### To do
Write out again, exactly, the lines below starting at the one with "- unfold nodeByID" and ending at the one with "Lemma UpsertNode_answer c".

### Dataset
====================
(* ===== verification/Safety.v ===== *)
(** The programs of the adjudicator ([Adjudicate]) give what they owe
    ([Projecting]): a projection marks its verdict as projected only when the
    graph agrees with it, whatever happens meanwhile. *)

From S2P Require Import Prelude Float64 Timefmt Tenant Consensus Jobstore Graph MemDriver MemDriverFacts Verdicts Verdictstore VerdictFacts Panel Adjudicate Fuzzy Reconcile Agreement Projecting Passes.
Local Open Scope Z_scope.

(** * Definitions *)

(** A row that holds the verdict [p] as it was read. *)
Definition matches (p : Projection) (r : row) : Prop :=
  low r = pr_Low p /\ high r = pr_High p /\ candidate r = pr_CandidateEdgeID p /\ holds_verdict p r = true.

(** The graph says what [p] says. *)
Definition projects (p : Projection) (g : memGraph) : Prop := forall r, matches p r -> agrees g r.

Section safety.
Context `{Postgres} `{Jsonb} `{UpperCase} `{T : Timing} (ctx : context) (tenantID : string).

#[local] Abbreviation safe := (safe ctx tenantID).
#[local] Abbreviation rely := (rely tenantID).
#[local] Abbreviation claims := (claims tenantID).
#[local] Abbreviation graph := (tenant_graph tenantID).

(** What holds of the graph as long as the claim is held. *)
Definition knows (p : Projection) (u : Time) (F : memGraph -> Prop) (w : world) : Prop := punctual -> claims p u w -> F (graph w).
Definition stable (p : Projection) (F : memGraph -> Prop) : Prop := forall g g', grows (pr_Low p) (pr_High p) g g' -> F g -> F g'.

(** * Facts *)

Lemma knows_rely p u F w w' : stable p F -> rely (Some (p, u)) w w' -> knows p u F w -> knows p u F w'.
Proof. intros Hs Hr Hk Hpun. apply (known_rely tenantID F p u w w'); [done..|]. by apply Hk. Qed.

Lemma stable_only p P : stable p (fun g => only P g (pr_Low p) (pr_High p)).
Proof. intros g g' Hg. by apply grows_only. Qed.
Lemma stable_stored p id : stable p (fun g => stored g id).
Proof. intros g g' Hg. by eapply grows_stored. Qed.
Definition own_candidate (p : Projection) : Prop := pr_CandidateEdgeID p = sameAsEdgeID (pr_Low p) (pr_High p).
(* ===== verification/Leaving.v ===== *)
(** What a program that holds no claim leaves behind, and what the graph
    ([MemDriver]) answers it: the shared part of Reconciling and Materializing. *)

From S2P Require Import Prelude Regexp Float64 Timefmt Gostrings Tenant Jobstore Graph MemDriver MemDriverFacts Graphevents Verdicts Verdictstore Panel Adjudicate Materialize Fuzzy Reconcile Agreement Projecting Passes.
Local Open Scope Z_scope.

(** * Definitions *)

Section leaving.
Context `{Postgres} `{Jsonb} `{T : Timing} (ctx : context) (tenantID : string).

#[local] Abbreviation safe := (safe ctx tenantID).
#[local] Abbreviation rely := (rely tenantID).
#[local] Abbreviation graph := (tenant_graph tenantID).

(** A program that holds no claim ends well only where [F] holds. *)
Definition leaves {A} (ok : A -> Prop) (F : world -> Prop) (w : world) (a : A) (h : held) (w' : world) : Prop :=
  h = None /\ rely None w w' /\ (ok a -> F w').

(** * Facts *)

(** ** What the graph answers *)

Lemma CheckNode_no_exists n x : CheckNode n = Err x -> isNodeExists (GraphError x) = false.
Proof.
  unfold CheckNode. case_bool_decide; [by intros [= <-]|]. case_bool_decide; [by intros [= <-]|].
  destruct (CheckLabel _ _) as [[]|y] eqn:Hl; [|intros [= <-]].
  - destruct (CheckNodeProperties _) as [[]|y] eqn:Hp; [destruct (IsZero _); [by intros [= <-]|done]|intros [= <-]].
    unfold CheckNodeProperties, checkWrittenProperties, CheckPropertyKeys in Hp. destruct (first_error (CheckIdentifier _) _) as [|z] eqn:Hk.
    + match type of Hp with first_error ?f ?l = _ => apply first_error_err in Hp as (k & _ & Hp) end. destruct (reservedNodeKeys !! k); by simplify_eq.
    + apply first_error_err in Hk as (k & _ & Hk). unfold CheckIdentifier in Hk. destruct (match_string _ _); by simplify_eq.
  - unfold CheckLabel, CheckIdentifier in Hl. destruct (match_string _ _); [|by simplify_eq].
    destruct (String.prefix _ _); [by simplify_eq|]. case_bool_decide; by simplify_eq.
Qed.

Lemma graph_no_exists c t x : MemDriver.graph c t = Err x -> isNodeExists (GraphError x) = false.
Proof. intros [_ Hg]%graph_no_edge. destruct x; try done; cbn; [by destruct (Hg id) as (_ & _ & Hn); destruct (Hn label)|by destruct (Hg id) as ([] & _)]. Qed.

Lemma labelled_new g n : node_valid n -> nodeByID g (n_ID n) = None -> labelled (set_nodes g (g_nodes g ++ [mkMemNode (n_Label n) (nodeProps n)])) (n_ID n) (n_Label n).
Proof.
  intros Hv Hi. pose proof (nodeProps_id n Hv) as Hid. exists (length (g_nodes g)), (mkMemNode (n_Label n) (nodeProps n)).
  split_and!; [|cbn; by rewrite lookup_app_r, Nat.sub_diag by lia|done]. unfold nodeByID. cbn. rewrite list_find_app_r.
  - cbn. unfold stringProp. rewrite Hid. rewrite decide_True by done. cbn. by f_equal.
  - unfold nodeByID in Hi. by apply fmap_None in Hi.
Qed.

Lemma CreateNode_answer c t n :
  match (CreateNode c t n).1 with
  | Ok _ => labelled (graph_of (CreateNode c t n).2 t) (n_ID n) (n_Label n)
  | Err e => isNodeExists (GraphError e) = true -> labelled (graph_of (CreateNode c t n).2 t) (n_ID n) (n_Label n)
  end.
Proof.
  unfold CreateNode. destruct (CheckNode n) as [[]|x] eqn:Hv.
  2: { intros Hx. by rewrite (CheckNode_no_exists n) in Hx. }
  apply CheckNode_ok in Hv. destruct (on_graph_of c t (create_node n)) as [(g & _ & _ & _ & ->)|(x & -> & Hx)]; cbn [fst snd].
  2: { intros Hn. by rewrite (graph_no_exists c t) in Hn. }
  rewrite graph_of_put. unfold create_node. destruct (useLabel_spec g (n_Label n) "node") as [_ Hu].
  destruct (useLabel g (n_Label n) "node") as [[[]|x] g1]; cbn [fst snd] in *; [|by destruct Hu as (k & _ & _ & ->)].
  destruct (nodeByID g1 (n_ID n)) as [i|] eqn:Hi; cbn [mbind option_bind].
  - destruct (nodeByID_Some _ _ _ Hi) as (m & Hm & _). rewrite Hm. case_bool_decide as Hl; cbn [fst snd]; [done|].
    intros _. exists i, m. by split_and!.
  - cbn [snd]. by apply labelled_new.
Qed.

Lemma UpsertNode_answer c t n created :
  (UpsertNode c t n).1 = Ok created -> labelled (graph_of (UpsertNode c t n).2 t) (n_ID n) (n_Label n).
Proof.
  unfold UpsertNode. destruct (CheckNode n) as [[]|x] eqn:Hv; [|done].
  apply CheckNode_ok in Hv. destruct (on_graph_of c t (upsert_node n)) as [(g & _ & _ & _ & ->)|(x & -> & Hx)]; cbn [fst snd]; [|done].
  rewrite graph_of_put. unfold upsert_node. destruct (useLabel g (n_Label n) "node") as [[[]|x] g1]; [|done].
  destruct (nodeByID g1 (n_ID n)) as [i|] eqn:Hi; cbn [mbind option_bind].
  - destruct (nodeByID_Some _ _ _ Hi) as (m & Hm & Hid). rewrite Hm. cbn [fmap option_fmap option_map]. case_bool_decide as Hl; [done|].
    intros _. cbn [snd]. eexists i, _. split_and!; [|cbn; by rewrite list_lookup_insert_eq by (by eapply lookup_lt_Some)|done].
    erewrite replace_node_nodes; [exact Hi|exact Hm|]. rewrite Hid. unfold node_id, stringProp. cbn. by rewrite upsert_props_id.
  - intros _. cbn [snd]. by apply labelled_new.
Qed.

Lemma stored_addEdge g s t e g' : edge_valid s t e -> addEdge g s t (e_Label e) (edgeProps e) = (Ok tt, g') -> extends g g' /\ stored g' (e_ID e).
Proof.
  intros Hv Ha. apply addEdge_spec in Ha as (x & -> & _ & Hp & _). split.
  - split; [done| |by intros i n Hi; exists n]. intros i y Hi. exists y. split; [by apply lookup_app_l_Some|done].
  - exists x. split; [apply elem_of_app; right; constructor|]. unfold edge_id. by rewrite Hp, (edgeProps_own s t).
Qed.

(** The edge a chunk is refused for is stored, or comes twice. *)
Lemma bulk_add_answer i g edges :
  Forall (fun be => edge_valid (be_SourceID be) (be_TargetID be) (be_Edge be)) edges ->
  match bulk_add i g edges with
  | (Ok _, g') => extends g g' /\ forall be, be ∈ edges -> stored g' (e_ID (be_Edge be))
  | (Err x, _) => forall j id, x = BulkEdgeError j (ErrEdgeExists id) ->
      exists k be, j = (i + k)%nat /\ edges !! k = Some be /\
        (stored g (e_ID (be_Edge be)) \/ exists l be', (l < k)%nat /\ edges !! l = Some be' /\ e_ID (be_Edge be') = e_ID (be_Edge be))
  end.
Proof.
  revert i g. induction edges as [|be edges IH]; intros i g Hv; cbn [bulk_add]; [split; [done|by intros be []%not_elem_of_nil]|].
  apply Forall_cons in Hv as [Hv Hvs]. destruct (addEdge _ _ _ _ _) as [[[]|x] g'] eqn:Ha.
  - destruct (stored_addEdge g _ _ _ g' Hv Ha) as [Hx Hst]. specialize (IH (S i) g' Hvs). destruct (bulk_add (S i) g' edges) as [[[]|x] g2].
    + destruct IH as [Hx2 IH]. split; [by etrans|]. intros b [->|Hb]%elem_of_cons; [by eapply extends_stored|by apply IH].
    + intros j id Hj. destruct (IH j id Hj) as (k & b & -> & Hk & Hor). exists (S k), b. split_and!; [lia|done|].
      destruct Hor as [Hs|(l & b' & Hl & Hlb & Hid)]; [|right; exists (S l), b'; split_and!; [lia|done..]].
      destruct Hs as (e & He & Hid). apply addEdge_spec in Ha as (x' & -> & _ & Hp & _). apply elem_of_app in He as [He| ->%list_elem_of_singleton].
      * left. by exists e.
      * right. exists 0%nat, be. split_and!; [lia|done|]. rewrite <- Hid. unfold edge_id. by rewrite Hp, (edgeProps_own _ _ _ Hv).
  - intros j id [= <- ->]. exists 0%nat, be. split_and!; [lia|done|]. left. revert Ha. unfold addEdge, resolveNode. destruct (nodeByID g _); [|done].
    destruct (nodeByID g _); [|done]. case_bool_decide as Hb; [|done]. intros _. destruct Hb as [_ [e He]].
    apply edgeByID_Some in He as (k & Hk & Hid). rewrite (edgeProps_own _ _ _ Hv) in Hid. exists e. split; [by eapply list_elem_of_lookup_2|done].
Qed.

Lemma bulk_check_no_taken i edges x j id : bulk_check i edges = Err x -> x <> BulkEdgeError j (ErrEdgeExists id).
Proof.
  revert i. induction edges as [|be edges IH]; intros i; cbn [bulk_check]; [done|]. destruct (CheckEdge _ _ _) as [[]|y] eqn:Hc; [apply IH|].
  intros [= <-] [= _ ->]. by apply CheckEdge_error in Hc as [_ Hc]; destruct (Hc id) as [[] _].
Qed.

Lemma bulk_labels_no_taken g edges x j id : (bulk_labels g edges).1 = Err x -> x <> BulkEdgeError j id.
Proof.
  revert g. induction edges as [|be edges IH]; intros g; cbn [bulk_labels]; [done|].
  destruct (useLabel_spec g (e_Label (be_Edge be)) "edge") as [_ Hu]. destruct (useLabel g _ "edge") as [[[]|y] g1]; [apply IH|].
  cbn in *. destruct Hu as (k & _ & _ & ->). by intros [= <-].
Qed.

Lemma BulkCreateEdges_answer c t edges :
  match (BulkCreateEdges c t edges).1 with
  | Ok _ => forall be, be ∈ edges -> stored (graph_of (BulkCreateEdges c t edges).2 t) (e_ID (be_Edge be))
  | Err x => forall j id, x = BulkEdgeError j (ErrEdgeExists id) ->
      exists be, edges !! j = Some be /\
        (stored (graph_of c t) (e_ID (be_Edge be)) \/ exists l be', (l < j)%nat /\ edges !! l = Some be' /\ e_ID (be_Edge be') = e_ID (be_Edge be))
  end.
Proof.
  unfold BulkCreateEdges. destruct edges as [|be edges].
  { destruct (CheckTenant t) as [|x] eqn:Ht; cbn; [by intros be []%not_elem_of_nil|]. intros j id ->. revert Ht.
    unfold CheckTenant, map_err. case_bool_decide; [done|]. by destruct (ValidateTenantID t). }
  destruct (bulk_check 0 (be :: edges)) as [[]|x] eqn:Hv; cbn [fst snd].
  2: { intros j id ->. by apply (bulk_check_no_taken _ _ _ j id) in Hv. }
  apply bulk_check_valid in Hv. destruct (on_graph_of c t (bulk_edges (be :: edges))) as [(g & Hg & _ & _ & ->)|(x & -> & Hx)]; cbn [fst snd].
  2: { intros j id ->. revert Hx. unfold MemDriver.graph, CheckTenant, map_err. case_bool_decide; [done|]. destruct (ValidateTenantID t); [|done].
       by destruct (graphs c !! t). }
  rewrite graph_of_put, Hg. unfold bulk_edges. destruct (bulk_labels_spec g (be :: edges)) as [[_ He _ _] _].
  pose proof (bulk_labels_no_taken g (be :: edges)) as Hno. destruct (bulk_labels g (be :: edges)) as [[[]|x] g1]; cbn [fst snd] in *.
  2: { intros j id ->. by destruct (Hno _ j (ErrEdgeExists id) eq_refl). }
  pose proof (bulk_add_answer 0 g1 (be :: edges) Hv) as Ha. destruct (bulk_add 0 g1 (be :: edges)) as [[[]|x] g2]; cbn [fst snd].
  - apply Ha.
  - intros j id Hj. destruct (Ha j id Hj) as (k & b & -> & Hk & [Hs|Hl]); exists b; (split; [done|]); [left|by right].
    destruct Hs as (e & Hin & Hid). exists e. by rewrite <- He.
Qed.

(** ** Steps *)

Lemma leaves_later {A} (ok : A -> Prop) (F F' : world -> Prop) w w1 a h w' :
  rely None w w1 -> (rely None w1 w' -> F w' -> F' w') -> leaves ok F w1 a h w' -> leaves ok F' w a h w'.
Proof. intros Hr HF (-> & Hr' & Hok). split_and!; [done|by eapply rely_trans|auto]. Qed.

Lemma leaves_ret {A} (ok : A -> Prop) (F : world -> Prop) w a : (ok a -> F w) -> safe (Ret a) None w (leaves ok F w).
Proof. intros Hok. split_and!; [done|apply rely_refl|done]. Qed.

Lemma leaves_do {X A} (c : call X) (k : X -> prog A) ok F w :
  (forall w1, rely None w w1 -> good tenantID w1 -> owes tenantID None c w1) -> (forall x, held_after c x None = None) ->
  (forall x w1 w2, rely None w w1 -> good tenantID w1 -> rely None w1 w2 -> answers ctx tenantID w1 c x w2 -> safe (k x) None w2 (leaves ok F w2)) ->
  safe (Do c k) None w (leaves ok F w).
Proof.
  intros Ho Hh Hk. cbn [Projecting.safe]. intros w1 Hr Hg _. split; [by apply Ho|]. intros x w2 Hans _ Hn. rewrite Hh.
  eapply safe_mono; [|by apply (Hk x w1 w2)]. intros a h w'. apply leaves_later; [by eapply rely_trans|done].
Qed.

Lemma leaves_bind {A B} (p : prog A) (f : A -> prog B) ok ok' F F' w :
  safe p None w (leaves ok F w) ->
  (forall a w1, rely None w w1 -> (ok a -> F w1) -> safe (f a) None w1 (leaves ok' F' w1)) ->
  safe (p ≫= f) None w (leaves ok' F' w).
Proof.
  intros Hp Hf. apply safe_bind. eapply safe_mono; [|exact Hp]. intros a h w1 (-> & Hr & Hok).
  eapply safe_mono; [|by apply (Hf a w1)]. intros b h w2. by apply leaves_later.
Qed.

Lemma rely_stored h w w' id : rely h w w' -> stored (graph w) id -> stored (graph w') id.
Proof. intros Hr. apply extends_stored, Hr. Qed.

Lemma rely_labelled h w w' id label : rely h w w' -> labelled (graph w) id label -> labelled (graph w') id label.
Proof. intros Hr. apply extends_labelled, Hr. Qed.

Lemma rely_joined h w w' id label s t : rely h w w' -> joined (graph w) id label s t -> joined (graph w') id label s t.
Proof. intros Hr. apply extends_joined, Hr. Qed.

(** ** Answers in a world *)

(** A graph stays good over a call. *)
Lemma client_good {A} others (f : memClient -> result graph_error A * memClient) w x w' :
  attempt (on_client f) w x w' -> client_write others tenantID (w_graphs w) (f (w_graphs w)).2 -> good tenantID w -> graph_good (graph w').
Proof.
  intros [->| ->]%attempt_world Hw Hg; [apply graph_of_ok, Hg|]. rewrite on_client_2. unfold tenant_graph. cbn [w_graphs].
  apply graph_of_ok. by apply Hw, Hg.
Qed.

Lemma node_accepted skips n w x w' :
  attempt (on_client (fun c => CreateNode c tenantID n)) w x w' -> accepted skips x = Ok tt -> skips = false -> labelled (graph w') (n_ID n) (n_Label n).
Proof.
  intros Hat Hx ->. pose proof (CreateNode_answer (w_graphs w) tenantID n) as Ha. destruct x as [x|e].
  - apply attempt_Ok in Hat as [Hv ->]. rewrite on_client_1 in Hv. rewrite on_client_2. unfold tenant_graph. cbn [w_graphs]. by destruct (CreateNode _ _ n).1.
  - cbn in Hx. rewrite orb_false_r in Hx. destruct (isNodeExists e) eqn:He; [|done]. apply attempt_Err in Hat as [->|[Hv ->]]; [done|].
    rewrite on_client_1 in Hv. rewrite on_client_2. unfold tenant_graph. cbn [w_graphs]. destruct (CreateNode _ _ n).1 as [|y]; [done|].
    injection Hv as <-. by apply Ha.
Qed.

(** An accepted edge is there, or a node of it was missing. *)
Definition edge_answer (f : memClient -> result graph_error unit * memClient) (id s t : string) : Prop :=
  forall c, match (f c).1 with
  | Ok _ => stored (graph_of (f c).2 tenantID) id
  | Err x =>
      (is_node_not_found x = true -> nodeByID (graph_of c tenantID) s = None \/ nodeByID (graph_of c tenantID) t = None) /\
      (forall id', x = ErrEdgeExists id' -> stored (graph_of (f c).2 tenantID) id) /\ forall l id', x <> ErrNodeExists l id'
  end.

Lemma edge_accepted others skips f w x w' id label s t :
  edge_answer f id s t -> places id label s t -> attempt (on_client f) w x w' -> client_write others tenantID (w_graphs w) (f (w_graphs w)).2 ->
  good tenantID w -> accepted skips x = Ok tt ->
  joined (graph w') id label s t \/ (skips = true /\ (nodeByID (graph w) s = None \/ nodeByID (graph w) t = None)).
Proof.
  intros Hf Hpl Hat Hw Hg Hx. pose proof (client_good _ _ _ _ _ Hat Hw Hg) as Hg'. specialize (Hf (w_graphs w)).
  assert (stored (graph w') id -> joined (graph w') id label s t) as Hj by (apply placed_joined; [apply Hg'|done]).
  destruct x as [x|e].
  - left. apply Hj. apply attempt_Ok in Hat as [Hv ->]. rewrite on_client_1 in Hv. rewrite on_client_2. unfold tenant_graph. cbn [w_graphs]. by destruct (f (w_graphs w)).1.
  - cbn in Hx. destruct (isNodeExists e) eqn:He; [|destruct (skips && node_not_found e) eqn:Hs; [|done]].
    + left. apply Hj. apply attempt_Err in Hat as [->|[Hv ->]]; [done|]. rewrite on_client_1 in Hv. rewrite on_client_2. unfold tenant_graph. cbn [w_graphs].
      destruct (f (w_graphs w)).1 as [|y]; [done|]. injection Hv as <-. destruct Hf as (_ & Hex & Hne). destruct y; try done; [by destruct (Hne label0 id0)|by eapply Hex].
    + right. apply andb_true_iff in Hs as [-> Hs]. split; [done|]. apply attempt_Err in Hat as [->|[Hv ->]]; [done|]. rewrite on_client_1 in Hv.
      destruct (f (w_graphs w)).1 as [|y]; [done|]. injection Hv as <-. by apply Hf.
Qed.
End leaving.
====================
### Written response
  - unfold nodeByID in Hi. by apply fmap_None in Hi.
Qed.

Lemma CreateNode_answer c t n :
  match (CreateNode c t n).1 with
  | Ok _ => labelled (graph_of (CreateNode c t n).2 t) (n_ID n) (n_Label n)
  | Err e => isNodeExists (GraphError e) = true -> labelled (graph_of (CreateNode c t n).2 t) (n_ID n) (n_Label n)
  end.
Proof.
  unfold CreateNode. destruct (CheckNode n) as [[]|x] eqn:Hv.
  2: { intros Hx. by rewrite (CheckNode_no_exists n) in Hx. }
  apply CheckNode_ok in Hv. destruct (on_graph_of c t (create_node n)) as [(g & _ & _ & _ & ->)|(x & -> & Hx)]; cbn [fst snd].
  2: { intros Hn. by rewrite (graph_no_exists c t) in Hn. }
  rewrite graph_of_put. unfold create_node. destruct (useLabel_spec g (n_Label n) "node") as [_ Hu].
  destruct (useLabel g (n_Label n) "node") as [[[]|x] g1]; cbn [fst snd] in *; [|by destruct Hu as (k & _ & _ & ->)].
  destruct (nodeByID g1 (n_ID n)) as [i|] eqn:Hi; cbn [mbind option_bind].
  - destruct (nodeByID_Some _ _ _ Hi) as (m & Hm & _). rewrite Hm. case_bool_decide as Hl; cbn [fst snd]; [done|].
    intros _. exists i, m. by split_and!.
  - cbn [snd]. by apply labelled_new.
Qed.

Lemma UpsertNode_answer c t n created :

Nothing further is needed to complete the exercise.